Lemma builder_merchantFee_wallet r a dest m :
  builder_merchantFee isValid keccak reads monad r a dest = Ok (Some m) -> wallet (rm_terms m) <> ""%string.
Proof.
  unfold builder_merchantFee. destruct (r_merchantFee r) as [dto|]; [|done].
  destruct (r_amount r); [|done]. intros (o & Eo & H)%res_bind_Ok. apply res_bind_Ok in H as (t & Et & H).
  destruct (bool_decide (wallet t = dest)); [done|]. apply res_bind_Ok in H as (x & _ & H).
  apply res_bind_Ok in H as (u & _ & H). apply res_bind_Ok in H as (b & _ & H). destruct b; [done|].
  injection H as <-. simpl. destruct o as [t'|]; [|done]. injection Et as ->.
  apply resolve_Some in Eo as (_ & _ & _ & w & _ & ->). apply toChecksumAddress_nonempty.
Qed.

(** What [mint] answers within a link. *)
Lemma minted_spec r d l dep :
  build isValid keccak depositAddress reads monad r d = Ok l -> l_deposit l = Some dep ->
  dep_address dep = depositAddress (dep_salt dep) (minted_terms dep)
  /\ (forall w f, dep_merchantFee dep = Some (w, f) -> w <> ""%string).
Proof.
  intros H Hd. simpl in H. unfold monadPay in H. destruct (r_msg r); [done|].
  apply res_bind_Ok in H as (a & _ & H).
  assert (forall dest, monadDeposit isValid keccak depositAddress reads r dest a (MONAD_CHAIN_IDS (r_network r)) d = Ok l ->
    dep_address dep = depositAddress (dep_salt dep) (minted_terms dep)
    /\ (forall w f, dep_merchantFee dep = Some (w, f) -> w <> ""%string)) as Hdep.
  { intros dest Hm. unfold monadDeposit in Hm. apply res_bind_Ok in Hm as (v & _ & Hm).
    apply res_bind_Ok in Hm as (mf & Emf & Hm). apply res_bind_Ok in Hm as (dep' & Edep & Hm).
    assert (dep' = dep) as ->.
    { destruct (match mf, _ with Some _, Some _ => _ | _, _ => false end); [done|].
      destruct (match _ with Some v => v <=? dep_fee dep' | None => false end); [done|].
      injection Hm as <-. by injection Hd. }
    unfold mint in Edep. apply res_bind_Ok in Edep as (fee_ & _ & Edep). injection Edep as <-.
    split; [done|]. intros w f. simpl. destruct mf as [m|]; [|done]. intros [= <- _].
    by eapply builder_merchantFee_wallet. }
  destruct (r_merchantFee r), (relayer_isEnabled reads); cbn in H; [exact (Hdep _ H) | done | exact (Hdep _ H) |]. unfold monadDirect in H.
  apply res_bind_Ok in H as (? & _ & H). apply res_bind_Ok in H as (? & _ & H). by injection H as <-.
Qed.
End deposits.
(** Emitting what is warranted. *)
Lemma emitted_claims u t o d h k :
  k ∈ emittedEvents (fst (emit u t (operation_json o) d h)) ->
  k ∈ emittedEvents h
  \/ (isTerminalWebhookEvent t = true /\ k = terminalEventDedupKey t (op_id o) (settlementEpoch o)).
Proof.
  rewrite emit_spec. destruct (isTerminalWebhookEvent t) eqn:Et; [|by left].
  destruct (data_key t (operation_json o)) as [k'|] eqn:Ek; [|by left].
  destruct (decide _); [by left|]. cbn [fst emittedEvents].
  intros [->|H]%elem_of_cons; [|by left]. right. split; [done|].
  unfold data_key in Ek. rewrite Et in Ek. cbn in Ek. destruct (op_id o); [done|]. by injection Ek as <-.
Qed.

Lemma emit_operation_safe u t o d s0 :
  (forall s, onward s0 s -> ledgers_ok s -> isTerminalWebhookEvent t = true ->
     warranted s t (op_id o) (settlementEpoch o)) ->
  ok (emit_operation u t o d) s0.
Proof.
  intros W. unfold emit_operation. apply safe_stmt. intros s Hs V.
  destruct (emit u t (operation_json o) d (l_hooks s)) as [h r] eqn:E. cbn [fst].
  apply ledgers_step; [done | exact (reflexivity (R := onward) s) | | | by auto | apply V].
  - intros k i x Hx Hn. simpl in Hx. congruence.
  - intros t' i e H. simpl in H. assert (h = fst (emit u t (operation_json o) d (l_hooks s))) as -> by by rewrite E.
    apply emitted_claims in H as [H|(Et & Ek)]; [by left|]. right.
    apply dedupKey_inj in Ek as (-> & -> & ->). exact (W s Hs V Et).
Qed.

Lemma kinds_of_events k :
  isTerminalWebhookEvent (succeededEvent k) = true /\ isTerminalWebhookEvent (failedEvent k) = true
  /\ isTerminalWebhookEvent (submittedEvent k) = false.
Proof. by destruct k. Qed.

(** *** Finalizers *)

Lemma succeeded_data_status h o :
  h = None \/ h = Some (op_txHash o) -> succeeded_data h o = with_status S_SUCCEEDED o.
Proof. intros [->| ->]; [done|]. unfold succeeded_data. destruct o. by destruct (truthy _). Qed.

Lemma succeeded_not_canSucceed k : S_SUCCEEDED ∉ canSucceed k.
Proof. destruct k; by apply (bool_decide_unpack _). Qed.

Lemma succeed_step k h o o0 :
  op_status o ∈ canSucceed k -> same_terms o0 o -> landed moments (op_network o0) (op_txHash o0) ->
  (h = None \/ h = Some (op_txHash o0)) ->
  op_step o (succeeded_data h o).
Proof.
  intros Hs (_ & _ & En & Eh & _) L Hh. rewrite succeeded_data_status by (rewrite Eh; done).
  constructor; [|congruence]. intros E. rewrite E in Hs. by apply (succeeded_not_canSucceed k).
Qed.

Lemma fail_step k o o0 :
  op_status o ∈ inFlight k -> same_terms o0 o -> unsettled moments (op_network o0) (op_txHash o0) ->
  op_step o (with_status S_FAILED o).
Proof.
  intros Hs (_ & _ & En & Eh & _) U. constructor; [|congruence].
  unfold in_flight. apply bool_decide_eq_true. by destruct k.
Qed.

Lemma succeeded_status (h : option string) (o : Operation) : op_status (succeeded_data h o) = S_SUCCEEDED.
Proof. destruct h as [h|]; [|done]. unfold succeeded_data. by destruct (truthy _). Qed.

Lemma succeeded_warranted s k i o :
  seen k i o s -> op_status o = S_SUCCEEDED ->
  warranted s (succeededEvent k) (op_id o) (settlementEpoch o).
Proof.
  intros (-> & _ & o' & H' & F) E.
  destruct (follows_settled moments o o' F E) as [E' Ee']. intros k'. split; intros Ek; [|by destruct k, k'].
  assert (k' = k) as -> by by destruct k, k'. by exists o'.
Qed.

Lemma failed_warranted s k i o :
  seen k i o s -> unsettled moments (op_network o) (op_txHash o) ->
  warranted s (failedEvent k) (op_id o) (settlementEpoch o).
Proof.
  intros (-> & He & o' & H' & F) U.
  pose proof (follows_epoch moments o o' F). destruct (follows_terms moments o o' F) as (_ & _ & En & Eh & _).
  intros k'. split; intros Ek; [by destruct k, k'|]. assert (k' = k) as -> by by destruct k, k'.
  exists o'. rewrite En, Eh. split_and!; [done..|done].
Qed.

Lemma finalizeSucceeded_wp k i user h d s0 o0 :
  seen k i o0 s0 -> landed moments (op_network o0) (op_txHash o0) ->
  (h = None \/ h = Some (op_txHash o0)) ->
  wpl (finalizeSucceeded k i user h d)
    (fun r s => match r with Ok out => seen k i (outcome_row out) s | Throw _ => True end) s0.
Proof.
  intros Hseen L Hh. unfold finalizeSucceeded. apply wp_bind.
  eapply wp_mono; [apply _ | apply (wp_guardedUpdate k i (canSucceed k) (succeeded_data h)) |].
  { intros s o Hs V Ho E. apply (succeed_step k _ o o0); eauto using seen_terms. }
  intros [out|e] s Hs H; [|done]. destruct H as [Hrow Happ]. destruct (applied out); [|done].
  destruct (Happ eq_refl) as (o & F). apply wp_bind.
  eapply wp_mono; [apply _ | apply (emit_operation_safe user (succeededEvent k) (outcome_row out) d s) |].
  - intros s1 Hs1 V1 _. apply (succeeded_warranted s1 k i); [eauto|].
    apply (follows_settled moments _ _ F), succeeded_status.
  - intros [b|e] s1 Hs1 _; [|done]. cbn [wp]. eauto.
Qed.

Lemma finalizeFailed_safe k i user d s0 o0 :
  seen k i o0 s0 -> unsettled moments (op_network o0) (op_txHash o0) -> ok (finalizeFailed k i user d) s0.
Proof.
  intros Hseen U. unfold finalizeFailed. apply wp_bind.
  eapply wp_mono; [apply _ | apply (wp_guardedUpdate k i (inFlight k) (with_status S_FAILED)) |].
  { intros s o Hs V Ho E. apply (fail_step k o o0); eauto using seen_terms. }
  intros [out|e] s Hs H; [|done]. destruct H as [Hrow _]. destruct (applied out); [|done].
  apply (safe_bind ledgers_ok onward (fun _ => Ret out)); [|done].
  apply emit_operation_safe. intros s1 Hs1 V1 _. apply (failed_warranted s1 k i); [eauto|].
  destruct (seen_twice k i o0 (outcome_row out) s0 s) as [-> ->]; done.
Qed.

Lemma quiet_safe k i from data s0 :
  (forall s o, onward s0 s -> ledgers_ok s -> table s k !! i = Some o -> op_status o ∈ from -> op_step o (data o)) ->
  ok (guardedUpdate k i from data) s0.
Proof. intros H. eapply wp_safe; [apply _ | by apply wp_guardedUpdate]. Qed.

Lemma finalizeSucceededQuiet_safe k i s0 o0 :
  seen k i o0 s0 -> landed moments (op_network o0) (op_txHash o0) -> ok (finalizeSucceededQuiet k i None) s0.
Proof.
  intros Hseen L. apply quiet_safe. intros s o Hs V Ho E. apply (succeed_step k _ o o0); eauto using seen_terms.
Qed.

Lemma finalizeFailedQuiet_safe k i s0 o0 :
  seen k i o0 s0 -> unsettled moments (op_network o0) (op_txHash o0) -> ok (finalizeFailedQuiet k i) s0.
Proof. intros Hseen U. apply quiet_safe. intros s o Hs V Ho E. apply (fail_step k o o0); eauto using seen_terms. Qed.

Lemma finalizeExpired_safe k i s0 o0 :
  seen k i o0 s0 -> is_Some (op_expiresAt o0) -> missing moments (op_network o0) (op_txHash o0) ->
  ok (finalizeExpired k i) s0.
Proof.
  intros Hseen He M. apply quiet_safe. intros s o Hs V Ho E.
  destruct (seen_terms k i o0 s o) as (_ & _ & En & Eh & Ee & _); [eauto..|].
  constructor; [|congruence..]. unfold in_flight. apply bool_decide_eq_true. by destruct k.
Qed.

(** *** The cost basis *)

Lemma op_basis_step o o' c shares a b :
  follows o o' -> op_lp o = Some c -> basis_missing o' = true -> op_status o' = S_SUCCEEDED ->
  credited moments (op_network o) (op_txHash o) c shares a b -> op_step o' (with_basis shares a b o').
Proof.
  intros F Ec Hb E Hc. destruct (follows_terms moments o o' F) as (_ & _ & En & Eh & _).
  apply (op_basis _ _ c); [done | |done|by rewrite En, Eh].
  rewrite (proj1 (follows_basis moments o o' F) Hb). done.
Qed.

| About this exercise |
Would you print exactly and only the lines of the material above that run from the line with "destruct (r_amount r);" through the line with "destruct (match _", both included?

| Solution below |
  destruct (r_amount r); [|done]. intros (o & Eo & H)%res_bind_Ok. apply res_bind_Ok in H as (t & Et & H).
  destruct (bool_decide (wallet t = dest)); [done|]. apply res_bind_Ok in H as (x & _ & H).
  apply res_bind_Ok in H as (u & _ & H). apply res_bind_Ok in H as (b & _ & H). destruct b; [done|].
  injection H as <-. simpl. destruct o as [t'|]; [|done]. injection Et as ->.
  apply resolve_Some in Eo as (_ & _ & _ & w & _ & ->). apply toChecksumAddress_nonempty.
Qed.

(** What [mint] answers within a link. *)
Lemma minted_spec r d l dep :
  build isValid keccak depositAddress reads monad r d = Ok l -> l_deposit l = Some dep ->
  dep_address dep = depositAddress (dep_salt dep) (minted_terms dep)
  /\ (forall w f, dep_merchantFee dep = Some (w, f) -> w <> ""%string).
Proof.
  intros H Hd. simpl in H. unfold monadPay in H. destruct (r_msg r); [done|].
  apply res_bind_Ok in H as (a & _ & H).
  assert (forall dest, monadDeposit isValid keccak depositAddress reads r dest a (MONAD_CHAIN_IDS (r_network r)) d = Ok l ->
    dep_address dep = depositAddress (dep_salt dep) (minted_terms dep)
    /\ (forall w f, dep_merchantFee dep = Some (w, f) -> w <> ""%string)) as Hdep.
  { intros dest Hm. unfold monadDeposit in Hm. apply res_bind_Ok in Hm as (v & _ & Hm).
    apply res_bind_Ok in Hm as (mf & Emf & Hm). apply res_bind_Ok in Hm as (dep' & Edep & Hm).
    assert (dep' = dep) as ->.
    { destruct (match mf, _ with Some _, Some _ => _ | _, _ => false end); [done|].
      destruct (match _ with Some v => v <=? dep_fee dep' | None => false end); [done|].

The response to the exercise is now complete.